(** [ReplaceAllStringFunc] with a callback that carries state: matches from left
    to right, none overlapping.  [skip] counts the bytes of the match just
    replaced that are still to be passed over. *)
Fixpoint ReplaceAllFunc {E} (kw : string) (n : nat) (f : string → E → string * E)
    (skip : nat) (s : string) (e : E) : string * E :=
  match skip, s with
  | S k, String _ s' => ReplaceAllFunc kw n f k s' e
  | S _, EmptyString => (EmptyString, e)
  | O, _ =>
      match match_at kw n s with
      | Some (_, rest) =>
          let len := String.length s - String.length rest in
          let '(r, e1) := f (str_take len s) e in
          match s with
          | EmptyString => (r, e1)
          | String _ s' =>
              let '(u, e2) := ReplaceAllFunc kw n f (pred len) s' e1 in (r +:+ u, e2)
          end
      | None =>
          match s with
          | EmptyString => (EmptyString, e)
          | String a s' => let '(u, e1) := ReplaceAllFunc kw n f 0 s' e in (String a u, e1)
          end
      end
  end.

(** ** Lemmas *)

Lemma str_app_cons a s t : String a s +:+ t = String a (s +:+ t).
Proof. done. Qed.

Lemma str_length_app s t : String.length (s +:+ t) = String.length s + String.length t.
Proof. induction s as [|a s IH]; [done|]. rewrite str_app_cons. simpl. by rewrite IH. Qed.

Lemma str_take_app s t : str_take (String.length s) (s +:+ t) = s.
Proof. induction s as [|a s IH]; [by destruct t|]. rewrite str_app_cons. simpl. by rewrite IH. Qed.

Lemma str_drop_app s t : str_drop (String.length s) (s +:+ t) = t.
Proof. induction s as [|a s IH]; [by destruct t|]. rewrite str_app_cons. simpl. by rewrite IH. Qed.

Lemma CutSuffix_app s suf : CutSuffix (s +:+ suf) suf = Some s.
Proof.
  unfold CutSuffix. rewrite str_length_app.
  replace (String.length s + String.length suf - String.length suf) with (String.length s) by lia.
  rewrite str_drop_app, str_take_app. by rewrite bool_decide_eq_true_2.
Qed.

(** The next character, if any, is not of the class. *)
Definition stops (P : ascii → bool) (s : string) : bool :=
  match s with EmptyString => true | String a _ => negb (P a) end.

Lemma span_app P u v : all_chars P u = true → stops P v = true → span P (u +:+ v) = (u, v).
Proof.
  intros Hu Hv. induction u as [|a u IH]; simpl in *.
  - destruct v as [|b v]; [done|]. simpl in *. by destruct (P b).
  - apply andb_true_iff in Hu as [Ha Hu]. rewrite Ha.
    change (String.append u v) with (u +:+ v). by rewrite (IH Hu).
Qed.
(* ===== verification/GoURL.v ===== *)
(** [url.Parse] of Go's net/url, for what the program reads of it: the scheme and
    the path.  The authority of a [//] form is skipped, not validated. *)
From S2P Require Import Prelude GoStrings GoText.
From Stdlib Require Import Ascii.

Definition is_letter (c : ascii) : bool :=
  let n := nat_of_ascii c in
  ((65 <=? n)%nat && (n <=? 90)%nat) || ((97 <=? n)%nat && (n <=? 122)%nat).

Definition is_scheme_char (c : ascii) : bool :=
  is_digit c || bool_decide (c = "+"%char) || bool_decide (c = "-"%char) || bool_decide (c = "."%char).

(** [getScheme]: the text before the first colon when it is a scheme, [""] when
    there is none; an error for an empty one. *)
Fixpoint scheme_from (first : bool) (whole acc s : string) : res (string * string) :=
  match s with
  | EmptyString => Ok ("", whole)
  | String c s' =>
      if is_letter c then scheme_from false whole (acc +:+ String c EmptyString) s'
      else if is_scheme_char c then
        if first then Ok ("", whole) else scheme_from false whole (acc +:+ String c EmptyString) s'
      else if decide (c = ":"%char) then
        if first then Err (mkError ErrUnknown "missing protocol scheme") else Ok (ToLower acc, s')
      else Ok ("", whole)
  end.

Definition is_ctl (c : ascii) : bool :=
  let n := nat_of_ascii c in (n <? 32)%nat || (n =? 127)%nat.

Definition hex_val (c : ascii) : option nat :=
  let n := nat_of_ascii c in
  if is_digit c then Some (n - 48)
  else if (97 <=? n)%nat && (n <=? 102)%nat then Some (n - 87)
  else if (65 <=? n)%nat && (n <=? 70)%nat then Some (n - 55)
  else None.

(** Percent-decoding of a path. *)
Fixpoint unescape (s : string) : res string :=
  match s with
  | EmptyString => Ok EmptyString
  | String c s' =>
      if decide (c = "%"%char) then
        match s' with
        | String a (String b s'') =>
            match hex_val a, hex_val b with
            | Some x, Some y => let! r := unescape s'' in Ok (String (ascii_of_nat (16 * x + y)) r)
            | _, _ => Err (mkError ErrUnknown "invalid URL escape")
            end
        | _ => Err (mkError ErrUnknown "invalid URL escape")
        end
      else let! r := unescape s' in Ok (String c r)
  end.

(** What precedes the first [c]. *)
Fixpoint before (c : ascii) (s : string) : string :=
  match s with
  | EmptyString => EmptyString
  | String a s' => if decide (a = c) then EmptyString else String a (before c s')
  end.

Fixpoint from_slash (s : string) : string :=
  match s with
  | EmptyString => EmptyString
  | String a s' => if decide (a = "/"%char) then s else from_slash s'
  end.

Record URL := mkURL { u_Scheme : string; u_Path : string }.

Definition url_Parse (raw : string) : res URL :=
  let body := before "#" raw in
  if negb (all_chars (λ c, negb (is_ctl c)) body) then
    Err (mkError ErrUnknown "invalid control character in URL")
  else
    let! sr := scheme_from true body "" body in
    let rest := before "?" sr.2 in
    if negb (is_rooted rest) then
      if negb (bool_decide (sr.1 = "")) then Ok (mkURL sr.1 "")
      else if Contains (before "/" rest) ":" then
        Err (mkError ErrUnknown "first path segment in URL cannot contain colon")
      else let! p := unescape rest in Ok (mkURL "" p)
    else
      let path := if bool_decide (sr.1 = "") && HasPrefix rest "///" then rest
                  else match CutPrefix "//" rest with Some a => from_slash a | None => rest end in
      let! p := unescape path in Ok (mkURL sr.1 p).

* [ABOUT THIS EXERCISE] Gather up every line in the data above that contains the word "rewrite", copying each one.

* [ANSWER SPACE]
Proof. induction s as [|a s IH]; [done|]. rewrite str_app_cons. simpl. by rewrite IH. Qed.
Proof. induction s as [|a s IH]; [by destruct t|]. rewrite str_app_cons. simpl. by rewrite IH. Qed.
Proof. induction s as [|a s IH]; [by destruct t|]. rewrite str_app_cons. simpl. by rewrite IH. Qed.
  unfold CutSuffix. rewrite str_length_app.
  rewrite str_drop_app, str_take_app. by rewrite bool_decide_eq_true_2.
  - apply andb_true_iff in Hu as [Ha Hu]. rewrite Ha.
    change (String.append u v) with (u +:+ v). by rewrite (IH Hu).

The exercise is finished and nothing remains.